Surrounding a cemetery with an iron fence was thought to contain the souls of the dead.
Burying an iron knife under the entrance to one's home was alleged to keep witches from entering.
placing a knife under a bed to "cut" pain.
"Cold Iron" is a substitute name used for various animals and incidences considered unlucky by Irish fishermen. A similar phenomenon has been found with Scottish Fishermen.
The folklore site "Folklore Thursday" is equally interesting:
Some fairy tales are older than any of the languages used to tell them… and the oldest ‘folk-tale’ of all seems to be that of a blacksmith forging a deal with the devil.
These findings were made known during 2016 in an article published in the Royal Society Open Science Journal,[...] The basic story is that of a blacksmith who outwits the devil, causing him to be fixed to a spot and only given leave when he had shared the dark magical arts of smelting and metalworking with the smith.
The association between iron and magic is widespread, and stems from long before the Iron Age. One of the oldest iron artefacts is a dagger found in the tomb of Tutankhamun, having been made circa 3,200 BCE, which is about 2,000 years before the Iron Age. [...] The metal in Tutankhamun’s dagger was worked from iron that had been ‘a gift from the gods’, ‘the solidified tears of the sun’ that had fallen to earth in the form of what we now call meteorites.

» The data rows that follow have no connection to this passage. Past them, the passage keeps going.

(* ===== verification/ImportValidation.v ===== *)
(** * Validation of an import

    [pkg/utils/import_validation.go]: what blocks the import of a project
    (errors) and what is only reported (warnings). Ranges over Go maps follow
    the listed order of a decoded object's members; the messages of one call
    may come in another order. The title casing of names
    ([golang.org/x/text/cases]) is a parameter. *)
From S2P Require Import Prelude GoErrors Names Graph Json Elements.

Open Scope string_scope.
Open Scope list_scope.

(** ** The export format ([project_export.go]) *)

Record ExportFlow := mkExportFlow { ef_ResourceName : string; ef_Name : string }.
Record ExportWidget := mkExportWidget { ew_Port : string; ew_Name : string; ew_SchemaPatch : string }.
Record ExportPage := mkExportPage { ep_Name : string; ep_Title : string; ep_Widgets : list ExportWidget }.
Record ProjectExport := mkProjectExport {
  pe_TinyFlows : list ExportFlow;
  pe_Elements : list (list (string * json));
  pe_Pages : list ExportPage;
}.

Definition GetNodeIDFromElement (elem : list (string * json)) : string := GetStr (fld elem "id").
Definition GetFlowFromElement (elem : list (string * json)) : string := GetStr (fld elem "flow").

(** [strings.SplitN(port, ":", 2)] in two parts. *)
Definition TranslateWidgetPort (port : string) (nodeIDMap : gmap string string) : option string :=
  match go_splitn ":" 2 port with
  | [oldNodeID; portName] =>
      match nodeIDMap !! oldNodeID with
      | Some newNodeName => if newNodeName =? "" then None else Some (newNodeName +:+ ":" +:+ portName)
      | None => None
      end
  | _ => None
  end.

(** ** Messages: errors and warnings *)

Definition Report : Type := list string * list string.
Definition ok_report : Report := ([], []).
Definition an_error (s : string) : Report := ([s], []).
Definition a_warning (s : string) : Report := ([], [s]).
Definition join (a b : Report) : Report := (a.1 ++ b.1, a.2 ++ b.2).
Definition joins (l : list Report) : Report := foldr join ok_report l.
Definition error_if (b : bool) (s : string) : Report := if b then an_error s else ok_report.

(** ** Expressions *)

(** [strings.Index]. *)
Fixpoint go_index (s sub : string) : option nat :=
  if String.prefix sub s then Some 0%nat
  else match s with EmptyString => None | String _ s' => S <$> go_index s' sub end.

(** The loop of [checkExpressionSyntax]: [rest] is the value from [start] on.
    [None] is out of fuel. *)
Fixpoint scan_expressions (fuel : nat) (prefix : string) (start : nat) (rest : string) : option Report :=
  match fuel with
  | O => None
  | S fuel' =>
      match go_index rest "{{" with
      | None => Some ok_report
      | Some idx =>
          match go_index (string_drop idx rest) "}}" with
          | None => Some (an_error (prefix +:+ ": unclosed expression starting at position " +:+
                                    go_itoa (Z.of_nat (start + idx))))
          | Some len =>
              let expr := string_take (len - 2) (string_drop (idx + 2) rest) in
              let here := join (error_if (go_trim_space expr =? "") (prefix +:+ ": empty expression {{}}"))
                (if go_contains expr "'"
                 then a_warning (prefix +:+ ": expression {{" +:+ go_trim_space expr +:+
                        "}} uses single quotes — ajson requires double quotes (use \" +:+
                        String "034" " in JSON)")
                 else ok_report) in
              join here <$> scan_expressions fuel' prefix (start + idx + len + 2)
                              (string_drop (idx + len + 2) rest)
          end
      end
  end.

(** Each round drops four bytes at least. *)
Definition checkExpressionSyntax (prefix value : string) : Report :=
  default ok_report (scan_expressions (S (String.length value)) prefix 0 value).

Definition dollar_passthrough (prefix : string) (key : string) (val : json) : Report :=
  if (key =? "context") && bool_decide (val = JStr "{{$}}")
  then a_warning (prefix +:+ ": config.context is " +:+ go_quote "{{$}}" +:+
         " — consider re-assembling context with only needed fields")
  else ok_report.

Fixpoint validateConfigExpressions (prefix : string) (config : json) : Report :=
  match config with
  | JObj m =>
      (fix go m := match m with
       | [] => ok_report
       | (key, val) :: m' =>
           join (dollar_passthrough prefix key val)
             (join (validateConfigExpressions prefix val) (go m'))
       end) m
  | JStr v => checkExpressionSyntax prefix v
  | JArr l =>
      (fix go l := match l with
       | [] => ok_report
       | item :: l' => join (validateConfigExpressions prefix item) (go l')
       end) l
  | _ => ok_report
  end.

(** ** Schemas *)

(** Arrays without items, properties without the type object. *)
Fixpoint findSchemaInconsistencies (prefix : string) (obj : json) : list string :=
  match obj with
  | JObj o =>
      let typ := GetStr (fld o "type") in
      let warn := if bool_decide (is_Some (obj_get "properties" o)) && negb (typ =? "object") then
          if typ =? "" then
            [prefix +:+ ": has " +:+ go_quote "properties" +:+ " but missing " +:+ go_quote "type" +:+ ": " +:+
             go_quote "object" +:+ " — will render as JSON instead of form fields"]
          else [prefix +:+ ": has " +:+ go_quote "properties" +:+ " but type is " +:+ go_quote typ +:+ ", not " +:+
                go_quote "object" +:+ " — properties will be ignored"]
        else [] in
      warn ++
      (fix members o := match o with
       | [] => []
       | (k, v) :: o' =>
           if k =? "properties" then
             match v with
             | JObj props =>
                 (fix go props := match props with
                  | [] => []
                  | (propName, propRaw) :: props' =>
                      match propRaw with
                      | JObj propMap =>
                          let propType := GetStr (fld propMap "type") in
                          (if (propType =? "array") && negb (bool_decide (is_Some (obj_get "items" propMap)))
                           then [prefix +:+ " property " +:+ go_quote propName +:+ ": type is " +:+
                                 go_quote "array" +:+ " but missing " +:+ go_quote "items" +:+
                                 " — generator will produce empty array"]
                           else []) ++
                          (if (propType =? "object") || negb (is_nil (fld propMap "properties"))
                           then findSchemaInconsistencies (prefix +:+ "." +:+ propName) propRaw
                           else [])
                      | _ => []
                      end ++ go props'
                  end) props
             | _ => []
             end
           else members o'
       end) o
  | _ => []
  end.

Section validate.
  Variable title : string -> string.

Definition validateSchemaCompleteness (prefix : string) (schemaRaw : json) : Report :=
  match as_obj schemaRaw with
  | None => an_error (prefix +:+ ": schema is not an object")
  | Some schemaMap =>
      join (error_if (negb (bool_decide (is_Some (obj_get "$ref" schemaMap)))) (prefix +:+ ": schema missing $ref"))
      match obj_get "$defs" schemaMap with
      | None => an_error (prefix +:+ ": schema missing $defs")
      | Some (JObj []) => an_error (prefix +:+ ": schema $defs is empty")
      | Some (JObj defsMap) =>
          join
            (joins (map (fun kd => error_if (negb (kd.1 =? title kd.1))
               (prefix +:+ ": $defs key " +:+ go_quote kd.1 +:+ " should be " +:+ go_quote (title kd.1) +:+
                " (SDK title-cases type names)")) defsMap))
            ([], concat (map (fun kd => findSchemaInconsistencies
                    (prefix +:+ " $defs[" +:+ kd.1 +:+ "]") kd.2) defsMap))
      | Some _ => an_error (prefix +:+ ": schema $defs is not an object")
      end
  end.

(** The definition a reference names: after its last slash. *)
Definition after_last_slash (ref : string) : string :=
  match go_cut_last "/" ref with Some (_, name) => name | None => ref end.

Definition validateConfigKeysMatchSchema (prefix : string) (config schemaRaw : json) : list string :=
  match as_obj config, as_obj schemaRaw with
  | Some configMap, Some schemaMap =>
      match as_str (fld schemaMap "$ref") with
      | None => []
      | Some ref =>
          if (length (go_split "/" ref) <? 2)%nat then []
          else match as_obj (fld schemaMap "$defs") with
               | None => []
               | Some defs =>
                   match as_obj (fld defs (default "" (last (go_split "/" ref)))) with
                   | None => []
                   | Some rootDef =>
                       match as_obj (fld rootDef "properties") with
                       | None => []
                       | Some props =>
                           omap (fun kv =>
                             if bool_decide (is_Some (obj_get kv.1 props)) then None
                             else Some (prefix +:+ ": config key " +:+ go_quote kv.1 +:+
                                    " not in schema properties (available: " +:+
                                    go_join ", " (go_sort_strings (obj_keys props)) +:+
                                    ") — check json struct tags")) configMap
                       end
                   end
               end
      end
  | _, _ => []
  end.

(** By node and handle, the schemas of target handles. *)
Abbreviation HandleSchemas := (gmap string (gmap string (list (string * json)))).

Definition bare_configurable (defs rootProps : list (string * json)) (prefix : string)
    (kv : string * json) : option string :=
  match as_obj kv.2 with
  | None | Some [] => None
  | Some objVal =>
      match as_obj (fld rootProps kv.1) with
      | None => None
      | Some propDef =>
          match as_str (fld propDef "$ref") with
          | None => None
          | Some ref =>
              let defName := after_last_slash ref in
              match as_obj (fld defs defName) with
              | None => None
              | Some def =>
                  if negb (GetBool (fld def "configurable")) then None
                  else match as_obj (fld def "properties") with
                       | Some (_ :: _) => None
                       | _ =>
                           let fields := go_sort_strings (obj_keys objVal) in
                           Some (prefix +:+ ": edge maps " +:+ go_itoa (Z.of_nat (length fields)) +:+
                             " fields into " +:+ go_quote kv.1 +:+ " ($def " +:+ go_quote defName +:+
                             ", configurable) but definition has no properties — add property schema so faker generates correct types (fields: " +:+
                             go_join ", " fields +:+ ")")
                       end
              end
          end
      end
  end.

Definition validateConfigurableFieldSchemas (prefix : string) (config : json)
    (targetNodeID targetHandleID : string) (nodeHandleSchemas : HandleSchemas) : list string :=
  match as_obj config, (nodeHandleSchemas !! targetNodeID) ≫= (fun hs => hs !! targetHandleID) with
  | Some configMap, Some schemaMap =>
      match as_obj (fld schemaMap "$defs"), as_str (fld schemaMap "$ref") with
      | Some defs, Some rootRef =>
          match as_obj (fld defs (after_last_slash rootRef)) with
          | None => []
          | Some rootDef =>
              match as_obj (fld rootDef "properties") with
              | None => []
              | Some rootProps => omap (bare_configurable defs rootProps prefix) configMap
              end
          end
      | _, _ => []
      end
  | _, _ => []
  end.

Edit to add. From the OED:
Cold adj. 2b. of material substances which in their natural state communicate this sensation by contact. Often as a descriptive epithet of iron or steel, as the material of a weapon.
c950 Lindisf. Gosp. John xviii. 18 Stodon..æt gloedum forðon cald wæs and wearmdon hia.
a1616 W. Shakespeare All's Well that ends Well (1623) i. i. 103 When Vertues steely bones Lookes bleake i'th cold wind.
1771 T. Smollett Humphry Clinker II. 204 To hazard a thrust of cold iron with his antagonist.
1816 W. Scott Old Mortality iii, in Tales of my Landlord 1st Ser. III. 69 Try him with the cold steel.